Lemma kinematics_from_inputs (m1 m2 : FGAccelerations F) :
  (gravType m1 = gtStandard \/ gravType m1 = gtWGS84)
  \/ vGravAccel m1 = vGravAccel m2 ->
  gravType m1 = gravType m2 ->
  rate m1 = rate m2 ->
  inp m1 = inp m2 ->
  kinematics m1 = kinematics m2.
Proof.
  intros Hrec Hg Hr Hi.
  destruct m1 as [g1 ? ? ? ? ga1 ? ? ? ?], m2 as [g2 ? ? ? ? ga2 ? ? ? ?].
  cbn [gravType rate inp vGravAccel] in Hrec, Hg, Hr, Hi. subst.
  unfold kinematics, CalculateQuatdot, CalculateUVWdot, CalculatePQRdot.
  destruct Hrec as [[-> | ->] | ->]; [reflexivity | reflexivity |].
  cbn [gravType rate inp set_vPQRdot set_vPQRidot set_vUVWdot set_vBodyAccel].
  destruct (Z.eqb g2 gtStandard), (Z.eqb g2 gtWGS84); reflexivity.
Qed.

(** X1: The kinematics overwrite every derivative field from the inputs, the
    stored gravity excepted when the selector is not recognised: two objects
    with the same selector, rate and inputs (and the same stored gravity, if
    the selector is not recognised) come out equal, whatever their other
    derivative fields held, and so do the results of [InitializeDerivatives]
    and of a tick of [Run]. *)
Theorem derivatives_depend_on_inputs_only
  (m1 m2 : FGAccelerations F) (fdm : FGFDMExec F) :
  (gravType m1 = gtStandard \/ gravType m1 = gtWGS84)
  \/ vGravAccel m1 = vGravAccel m2 ->
  gravType m1 = gravType m2 ->
  rate m1 = rate m2 ->
  inp m1 = inp m2 ->
  kinematics m1 = kinematics m2
  /\ InitializeDerivatives fdm m1 = InitializeDerivatives fdm m2
  /\ Run false false fdm m1 = Run false false fdm m2.
Proof.
  intros Hrec Hg Hr Hi.
  pose proof (kinematics_from_inputs m1 m2 Hrec Hg Hr Hi) as Hk.
  split; [exact Hk|]. split.
  - unfold InitializeDerivatives. fold (kinematics m1). fold (kinematics m2).
    now rewrite Hk.
  - unfold Run. fold (kinematics m1). fold (kinematics m2). now rewrite Hk.
Qed.

(** X2: The three computations write disjoint fields and read none that another
    writes: in any order they leave the same object. *)
Theorem kinematics_commute (m : FGAccelerations F) :
  CalculateUVWdot (CalculatePQRdot m) = CalculatePQRdot (CalculateUVWdot m)
  /\ CalculateQuatdot (CalculatePQRdot m) = CalculatePQRdot (CalculateQuatdot m)
  /\ CalculateQuatdot (CalculateUVWdot m) = CalculateUVWdot (CalculateQuatdot m).
Proof.
  destruct m as [g ? ? ? ? ? ? ? ? ?].
  unfold CalculateQuatdot, CalculateUVWdot, CalculatePQRdot.
  cbn [gravType rate inp set_vPQRdot set_vPQRidot set_vUVWdot set_vUVWidot
       set_vBodyAccel set_vGravAccel set_vQtrndot vPQRdot vPQRidot vUVWdot
       vUVWidot vGravAccel vBodyAccel vQtrndot].
  destruct (Z.eqb g gtStandard), (Z.eqb g gtWGS84); repeat split; reflexivity.
Qed.

End KinematicsComposition.

(** ** The resolver and its surroundings *)

Section ResolverSurroundings.
Context {F : Type} `{Scalar F}.
Local Open Scope scalar_scope.

Lemma resolver_without_correction
  (dt dt' : F) (fdm : FGFDMExec F) (m : FGAccelerations F) :
  Fgtb dt F0 = false ->
  Fgtb dt' F0 = false ->
  ResolveFrictionForces dt fdm m = ResolveFrictionForces dt' fdm m.
Proof.
  intros Hdt Hdt'.
  unfold ResolveFrictionForces, solve_multipliers, target_vdot, target_wdot.
  rewrite Hdt, Hdt'. reflexivity.
Qed.


Lemma resolver_calls (dt : F) (fdm : FGFDMExec F) (m : FGAccelerations F) :
  calls (snd (ResolveFrictionForces dt fdm m))
  = calls fdm ++ match multipliers fdm with
                 | [] => []
                 | _ :: _ => [UpdateForcesAndMoments]
                 end.
Proof.
  destruct (multipliers fdm) as [|c cs] eqn:Ems.
  - unfold ResolveFrictionForces. rewrite Ems. cbn [length snd].
    now rewrite app_nil_r.
  - assert (Hne : multipliers fdm <> []) by (rewrite Ems; discriminate).
    rewrite (ResolveFrictionForces_contact dt fdm m Hne). read_fields. reflexivity.
Qed.

Lemma save_multipliers_keeps_jacobians (ms : list (LagrangeMultiplier F)) :
  forall (lambda : list F) (i : nat),
    map (@ForceJacobian F) (save_multipliers ms lambda i) = map (@ForceJacobian F) ms
    /\ map (@MomentJacobian F) (save_multipliers ms lambda i)
       = map (@MomentJacobian F) ms
    /\ map (@Min F) (save_multipliers ms lambda i) = map (@Min F) ms
    /\ map (@Max F) (save_multipliers ms lambda i) = map (@Max F) ms
    /\ length (save_multipliers ms lambda i) = length ms.
Proof.
  induction ms as [|c ms IH]; intros lambda i; simpl; [repeat split|].
  destruct (IH lambda (S i)) as (-> & -> & -> & -> & ->). repeat split.
Qed.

= = =

§ AIM OF THE TASK
Could every entry be given again exactly, with no line skipped?

§ ANSWER BOX
Lemma kinematics_from_inputs (m1 m2 : FGAccelerations F) :
  (gravType m1 = gtStandard \/ gravType m1 = gtWGS84)
  \/ vGravAccel m1 = vGravAccel m2 ->
  gravType m1 = gravType m2 ->
  rate m1 = rate m2 ->
  inp m1 = inp m2 ->
  kinematics m1 = kinematics m2.
Proof.
  intros Hrec Hg Hr Hi.
  destruct m1 as [g1 ? ? ? ? ga1 ? ? ? ?], m2 as [g2 ? ? ? ? ga2 ? ? ? ?].
  cbn [gravType rate inp vGravAccel] in Hrec, Hg, Hr, Hi. subst.
  unfold kinematics, CalculateQuatdot, CalculateUVWdot, CalculatePQRdot.
  destruct Hrec as [[-> | ->] | ->]; [reflexivity | reflexivity |].
  cbn [gravType rate inp set_vPQRdot set_vPQRidot set_vUVWdot set_vBodyAccel].
  destruct (Z.eqb g2 gtStandard), (Z.eqb g2 gtWGS84); reflexivity.
Qed.

(** X1: The kinematics overwrite every derivative field from the inputs, the
    stored gravity excepted when the selector is not recognised: two objects
    with the same selector, rate and inputs (and the same stored gravity, if
    the selector is not recognised) come out equal, whatever their other
    derivative fields held, and so do the results of [InitializeDerivatives]
    and of a tick of [Run]. *)
Theorem derivatives_depend_on_inputs_only
  (m1 m2 : FGAccelerations F) (fdm : FGFDMExec F) :
  (gravType m1 = gtStandard \/ gravType m1 = gtWGS84)
  \/ vGravAccel m1 = vGravAccel m2 ->
  gravType m1 = gravType m2 ->
  rate m1 = rate m2 ->
  inp m1 = inp m2 ->
  kinematics m1 = kinematics m2
  /\ InitializeDerivatives fdm m1 = InitializeDerivatives fdm m2
  /\ Run false false fdm m1 = Run false false fdm m2.
Proof.
  intros Hrec Hg Hr Hi.
  pose proof (kinematics_from_inputs m1 m2 Hrec Hg Hr Hi) as Hk.
  split; [exact Hk|]. split.
  - unfold InitializeDerivatives. fold (kinematics m1). fold (kinematics m2).
    now rewrite Hk.
  - unfold Run. fold (kinematics m1). fold (kinematics m2). now rewrite Hk.
Qed.

(** X2: The three computations write disjoint fields and read none that another
    writes: in any order they leave the same object. *)
Theorem kinematics_commute (m : FGAccelerations F) :
  CalculateUVWdot (CalculatePQRdot m) = CalculatePQRdot (CalculateUVWdot m)
  /\ CalculateQuatdot (CalculatePQRdot m) = CalculatePQRdot (CalculateQuatdot m)
  /\ CalculateQuatdot (CalculateUVWdot m) = CalculateUVWdot (CalculateQuatdot m).
Proof.
  destruct m as [g ? ? ? ? ? ? ? ? ?].
  unfold CalculateQuatdot, CalculateUVWdot, CalculatePQRdot.
  cbn [gravType rate inp set_vPQRdot set_vPQRidot set_vUVWdot set_vUVWidot
       set_vBodyAccel set_vGravAccel set_vQtrndot vPQRdot vPQRidot vUVWdot
       vUVWidot vGravAccel vBodyAccel vQtrndot].
  destruct (Z.eqb g gtStandard), (Z.eqb g gtWGS84); repeat split; reflexivity.
Qed.

End KinematicsComposition.

(** ** The resolver and its surroundings *)

Section ResolverSurroundings.
Context {F : Type} `{Scalar F}.
Local Open Scope scalar_scope.

Lemma resolver_without_correction
  (dt dt' : F) (fdm : FGFDMExec F) (m : FGAccelerations F) :
  Fgtb dt F0 = false ->
  Fgtb dt' F0 = false ->
  ResolveFrictionForces dt fdm m = ResolveFrictionForces dt' fdm m.
Proof.
  intros Hdt Hdt'.
  unfold ResolveFrictionForces, solve_multipliers, target_vdot, target_wdot.
  rewrite Hdt, Hdt'. reflexivity.
Qed.


Lemma resolver_calls (dt : F) (fdm : FGFDMExec F) (m : FGAccelerations F) :
  calls (snd (ResolveFrictionForces dt fdm m))
  = calls fdm ++ match multipliers fdm with
                 | [] => []
                 | _ :: _ => [UpdateForcesAndMoments]
                 end.
Proof.
  destruct (multipliers fdm) as [|c cs] eqn:Ems.
  - unfold ResolveFrictionForces. rewrite Ems. cbn [length snd].
    now rewrite app_nil_r.
  - assert (Hne : multipliers fdm <> []) by (rewrite Ems; discriminate).
    rewrite (ResolveFrictionForces_contact dt fdm m Hne). read_fields. reflexivity.
Qed.

Lemma save_multipliers_keeps_jacobians (ms : list (LagrangeMultiplier F)) :
  forall (lambda : list F) (i : nat),
    map (@ForceJacobian F) (save_multipliers ms lambda i) = map (@ForceJacobian F) ms
    /\ map (@MomentJacobian F) (save_multipliers ms lambda i)
       = map (@MomentJacobian F) ms
    /\ map (@Min F) (save_multipliers ms lambda i) = map (@Min F) ms
    /\ map (@Max F) (save_multipliers ms lambda i) = map (@Max F) ms
    /\ length (save_multipliers ms lambda i) = length ms.
Proof.
  induction ms as [|c ms IH]; intros lambda i; simpl; [repeat split|].
  destruct (IH lambda (S i)) as (-> & -> & -> & -> & ->). repeat split.
Qed.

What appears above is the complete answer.